What you will do » Throughout the records below, find each line holding "that" and copy it.

Recorded data »
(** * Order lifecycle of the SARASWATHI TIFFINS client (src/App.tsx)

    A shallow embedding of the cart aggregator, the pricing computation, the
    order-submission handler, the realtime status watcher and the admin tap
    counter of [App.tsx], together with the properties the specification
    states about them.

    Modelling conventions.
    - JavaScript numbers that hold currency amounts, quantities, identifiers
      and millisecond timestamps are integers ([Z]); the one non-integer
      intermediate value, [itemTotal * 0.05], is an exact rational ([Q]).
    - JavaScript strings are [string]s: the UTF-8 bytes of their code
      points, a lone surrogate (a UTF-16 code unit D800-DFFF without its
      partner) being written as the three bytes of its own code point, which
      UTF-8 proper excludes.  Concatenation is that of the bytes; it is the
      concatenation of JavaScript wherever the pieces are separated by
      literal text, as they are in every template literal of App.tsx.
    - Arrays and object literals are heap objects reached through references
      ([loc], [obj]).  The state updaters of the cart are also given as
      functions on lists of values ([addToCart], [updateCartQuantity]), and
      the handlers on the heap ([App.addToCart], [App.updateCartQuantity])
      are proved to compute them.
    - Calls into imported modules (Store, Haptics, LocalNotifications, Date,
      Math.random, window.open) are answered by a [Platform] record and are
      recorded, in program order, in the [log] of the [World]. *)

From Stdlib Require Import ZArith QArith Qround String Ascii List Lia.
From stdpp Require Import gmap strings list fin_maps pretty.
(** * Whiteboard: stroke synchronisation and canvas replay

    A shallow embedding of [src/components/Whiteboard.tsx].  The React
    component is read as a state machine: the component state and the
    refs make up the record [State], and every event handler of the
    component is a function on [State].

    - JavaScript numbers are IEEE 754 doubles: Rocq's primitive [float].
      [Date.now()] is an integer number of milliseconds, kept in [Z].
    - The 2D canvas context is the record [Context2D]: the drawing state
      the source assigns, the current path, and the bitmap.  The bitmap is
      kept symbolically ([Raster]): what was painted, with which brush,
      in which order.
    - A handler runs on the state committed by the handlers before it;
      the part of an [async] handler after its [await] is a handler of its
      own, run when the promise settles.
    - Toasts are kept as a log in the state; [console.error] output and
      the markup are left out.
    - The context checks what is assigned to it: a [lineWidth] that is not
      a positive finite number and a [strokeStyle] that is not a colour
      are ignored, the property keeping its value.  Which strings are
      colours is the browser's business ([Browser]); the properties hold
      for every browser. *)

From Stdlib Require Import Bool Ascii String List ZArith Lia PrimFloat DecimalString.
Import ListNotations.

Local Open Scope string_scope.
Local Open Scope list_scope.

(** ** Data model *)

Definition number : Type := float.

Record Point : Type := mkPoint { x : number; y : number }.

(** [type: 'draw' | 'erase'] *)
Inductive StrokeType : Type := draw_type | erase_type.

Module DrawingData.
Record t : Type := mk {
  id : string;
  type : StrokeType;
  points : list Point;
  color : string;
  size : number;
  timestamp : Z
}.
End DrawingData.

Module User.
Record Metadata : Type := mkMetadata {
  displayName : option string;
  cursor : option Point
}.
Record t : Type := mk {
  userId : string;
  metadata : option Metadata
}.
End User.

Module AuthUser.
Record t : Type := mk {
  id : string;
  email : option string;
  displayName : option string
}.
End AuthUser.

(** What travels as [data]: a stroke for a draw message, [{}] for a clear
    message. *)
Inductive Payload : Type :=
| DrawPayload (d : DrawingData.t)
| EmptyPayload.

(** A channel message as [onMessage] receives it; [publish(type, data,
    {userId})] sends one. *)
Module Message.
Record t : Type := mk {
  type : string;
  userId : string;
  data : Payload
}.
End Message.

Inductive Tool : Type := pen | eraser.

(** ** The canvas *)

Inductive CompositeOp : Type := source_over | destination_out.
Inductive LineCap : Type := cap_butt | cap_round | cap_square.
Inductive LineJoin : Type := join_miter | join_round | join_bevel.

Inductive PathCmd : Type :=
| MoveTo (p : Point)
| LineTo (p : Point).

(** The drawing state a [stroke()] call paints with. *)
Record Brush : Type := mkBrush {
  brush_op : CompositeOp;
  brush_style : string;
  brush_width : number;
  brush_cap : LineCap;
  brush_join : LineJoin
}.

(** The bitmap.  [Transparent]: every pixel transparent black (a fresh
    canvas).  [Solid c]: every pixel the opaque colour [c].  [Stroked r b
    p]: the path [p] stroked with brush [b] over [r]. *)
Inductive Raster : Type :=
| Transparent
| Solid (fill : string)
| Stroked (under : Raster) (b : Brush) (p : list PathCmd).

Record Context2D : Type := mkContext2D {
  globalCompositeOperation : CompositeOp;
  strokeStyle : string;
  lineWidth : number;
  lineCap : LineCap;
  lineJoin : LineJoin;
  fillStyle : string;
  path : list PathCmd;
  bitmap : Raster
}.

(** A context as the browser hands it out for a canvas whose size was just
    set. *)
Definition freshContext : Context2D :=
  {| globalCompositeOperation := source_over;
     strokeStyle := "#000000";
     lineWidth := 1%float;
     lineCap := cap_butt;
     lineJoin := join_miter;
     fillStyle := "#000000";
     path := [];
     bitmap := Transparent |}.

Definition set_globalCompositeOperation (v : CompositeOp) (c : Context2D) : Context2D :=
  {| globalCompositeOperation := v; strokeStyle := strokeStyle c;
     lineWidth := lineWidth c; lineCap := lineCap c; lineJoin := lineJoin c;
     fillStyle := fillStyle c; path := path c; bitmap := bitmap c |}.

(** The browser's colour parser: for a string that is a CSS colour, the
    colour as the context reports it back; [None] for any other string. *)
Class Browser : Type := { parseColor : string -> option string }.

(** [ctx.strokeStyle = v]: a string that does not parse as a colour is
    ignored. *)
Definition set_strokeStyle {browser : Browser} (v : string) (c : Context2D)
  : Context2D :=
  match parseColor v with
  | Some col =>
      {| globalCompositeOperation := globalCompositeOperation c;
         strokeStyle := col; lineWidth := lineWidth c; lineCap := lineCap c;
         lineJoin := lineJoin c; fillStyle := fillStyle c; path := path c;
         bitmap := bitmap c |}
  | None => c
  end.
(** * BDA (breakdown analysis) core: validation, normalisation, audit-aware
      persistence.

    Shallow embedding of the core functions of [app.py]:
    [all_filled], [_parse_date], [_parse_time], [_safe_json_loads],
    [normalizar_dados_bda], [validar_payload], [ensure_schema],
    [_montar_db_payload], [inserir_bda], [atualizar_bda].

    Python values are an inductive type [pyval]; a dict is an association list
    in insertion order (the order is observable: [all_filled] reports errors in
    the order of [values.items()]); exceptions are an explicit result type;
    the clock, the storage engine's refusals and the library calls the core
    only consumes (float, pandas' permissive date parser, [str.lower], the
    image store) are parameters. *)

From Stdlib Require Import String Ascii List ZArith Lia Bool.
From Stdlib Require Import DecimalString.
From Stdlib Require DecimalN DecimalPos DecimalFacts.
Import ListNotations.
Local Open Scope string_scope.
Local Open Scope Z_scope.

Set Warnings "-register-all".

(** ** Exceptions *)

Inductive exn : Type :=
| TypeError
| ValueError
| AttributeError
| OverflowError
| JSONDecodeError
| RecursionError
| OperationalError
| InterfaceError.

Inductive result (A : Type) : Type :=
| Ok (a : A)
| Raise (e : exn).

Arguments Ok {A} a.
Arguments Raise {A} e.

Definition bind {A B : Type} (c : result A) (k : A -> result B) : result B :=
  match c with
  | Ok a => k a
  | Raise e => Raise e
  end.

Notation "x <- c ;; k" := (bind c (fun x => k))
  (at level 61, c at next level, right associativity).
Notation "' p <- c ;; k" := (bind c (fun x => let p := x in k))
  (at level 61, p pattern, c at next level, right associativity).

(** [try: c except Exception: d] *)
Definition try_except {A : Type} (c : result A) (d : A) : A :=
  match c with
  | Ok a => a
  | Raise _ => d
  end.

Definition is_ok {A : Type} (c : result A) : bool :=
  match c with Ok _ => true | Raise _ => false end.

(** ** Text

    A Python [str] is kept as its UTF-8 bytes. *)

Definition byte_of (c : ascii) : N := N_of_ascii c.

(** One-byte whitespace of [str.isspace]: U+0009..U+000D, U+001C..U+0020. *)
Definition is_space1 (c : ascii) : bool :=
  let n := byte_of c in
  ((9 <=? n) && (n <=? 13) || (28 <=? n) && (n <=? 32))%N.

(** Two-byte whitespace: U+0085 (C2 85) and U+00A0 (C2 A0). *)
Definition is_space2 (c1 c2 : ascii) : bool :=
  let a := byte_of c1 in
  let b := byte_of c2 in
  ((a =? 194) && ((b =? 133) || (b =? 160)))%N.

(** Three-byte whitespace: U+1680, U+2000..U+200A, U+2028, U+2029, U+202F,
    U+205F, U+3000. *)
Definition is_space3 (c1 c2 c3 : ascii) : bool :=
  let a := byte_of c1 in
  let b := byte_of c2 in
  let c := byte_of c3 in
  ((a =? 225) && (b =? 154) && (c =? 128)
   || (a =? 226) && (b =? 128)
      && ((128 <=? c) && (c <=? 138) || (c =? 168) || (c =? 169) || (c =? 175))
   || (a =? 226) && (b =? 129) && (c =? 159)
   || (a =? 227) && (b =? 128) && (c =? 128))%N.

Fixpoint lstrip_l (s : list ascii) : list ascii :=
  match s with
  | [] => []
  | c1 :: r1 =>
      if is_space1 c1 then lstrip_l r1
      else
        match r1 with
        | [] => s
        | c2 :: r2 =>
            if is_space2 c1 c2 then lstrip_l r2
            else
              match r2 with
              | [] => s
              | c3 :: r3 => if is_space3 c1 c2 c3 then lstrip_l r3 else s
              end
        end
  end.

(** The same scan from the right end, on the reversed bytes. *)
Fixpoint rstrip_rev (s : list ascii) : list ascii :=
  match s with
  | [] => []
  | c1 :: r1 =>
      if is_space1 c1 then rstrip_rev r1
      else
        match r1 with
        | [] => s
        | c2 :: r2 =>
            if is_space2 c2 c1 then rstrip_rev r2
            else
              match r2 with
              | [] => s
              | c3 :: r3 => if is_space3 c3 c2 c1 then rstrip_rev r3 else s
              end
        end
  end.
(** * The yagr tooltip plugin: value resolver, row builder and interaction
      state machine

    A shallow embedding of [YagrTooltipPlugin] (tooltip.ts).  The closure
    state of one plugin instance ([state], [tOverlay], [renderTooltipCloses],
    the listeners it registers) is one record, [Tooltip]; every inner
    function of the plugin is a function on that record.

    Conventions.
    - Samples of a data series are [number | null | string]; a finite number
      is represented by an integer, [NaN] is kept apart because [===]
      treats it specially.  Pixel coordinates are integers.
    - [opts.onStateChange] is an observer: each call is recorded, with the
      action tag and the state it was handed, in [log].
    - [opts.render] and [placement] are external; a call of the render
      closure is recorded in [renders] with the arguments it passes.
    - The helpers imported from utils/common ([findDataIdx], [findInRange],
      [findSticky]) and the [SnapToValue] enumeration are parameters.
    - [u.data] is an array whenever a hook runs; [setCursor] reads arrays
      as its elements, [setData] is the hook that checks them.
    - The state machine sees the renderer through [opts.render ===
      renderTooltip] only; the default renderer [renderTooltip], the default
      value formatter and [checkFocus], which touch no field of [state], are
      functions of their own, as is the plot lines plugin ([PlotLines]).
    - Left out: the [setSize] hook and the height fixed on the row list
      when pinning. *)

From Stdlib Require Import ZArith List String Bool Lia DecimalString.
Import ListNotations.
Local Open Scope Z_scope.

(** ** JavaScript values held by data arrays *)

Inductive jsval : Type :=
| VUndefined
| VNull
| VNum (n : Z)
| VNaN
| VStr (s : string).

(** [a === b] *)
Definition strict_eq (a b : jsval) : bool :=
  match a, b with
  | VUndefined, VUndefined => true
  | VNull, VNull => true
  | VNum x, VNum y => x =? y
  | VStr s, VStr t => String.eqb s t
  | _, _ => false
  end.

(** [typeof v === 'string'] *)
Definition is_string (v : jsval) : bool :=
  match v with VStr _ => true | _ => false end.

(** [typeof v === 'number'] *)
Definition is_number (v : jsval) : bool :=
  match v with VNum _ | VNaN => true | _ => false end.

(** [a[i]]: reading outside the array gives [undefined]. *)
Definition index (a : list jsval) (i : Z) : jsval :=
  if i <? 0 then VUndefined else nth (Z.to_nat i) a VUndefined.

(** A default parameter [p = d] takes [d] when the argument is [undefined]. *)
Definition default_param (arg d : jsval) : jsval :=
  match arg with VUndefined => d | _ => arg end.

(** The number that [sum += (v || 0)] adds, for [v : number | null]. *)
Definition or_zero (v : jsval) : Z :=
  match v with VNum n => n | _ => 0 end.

Task response »
    - JavaScript numbers that hold currency amounts, quantities, identifiers
      UTF-8 proper excludes.  Concatenation is that of the bytes; it is the
    - The context checks what is assigned to it: a [lineWidth] that is not
      a positive finite number and a [strokeStyle] that is not a colour
(** The browser's colour parser: for a string that is a CSS colour, the
(** [ctx.strokeStyle = v]: a string that does not parse as a colour is
    function of the plugin is a function on that record.
      as its elements, [setData] is the hook that checks them.
(** The number that [sum += (v || 0)] adds, for [v : number | null]. *)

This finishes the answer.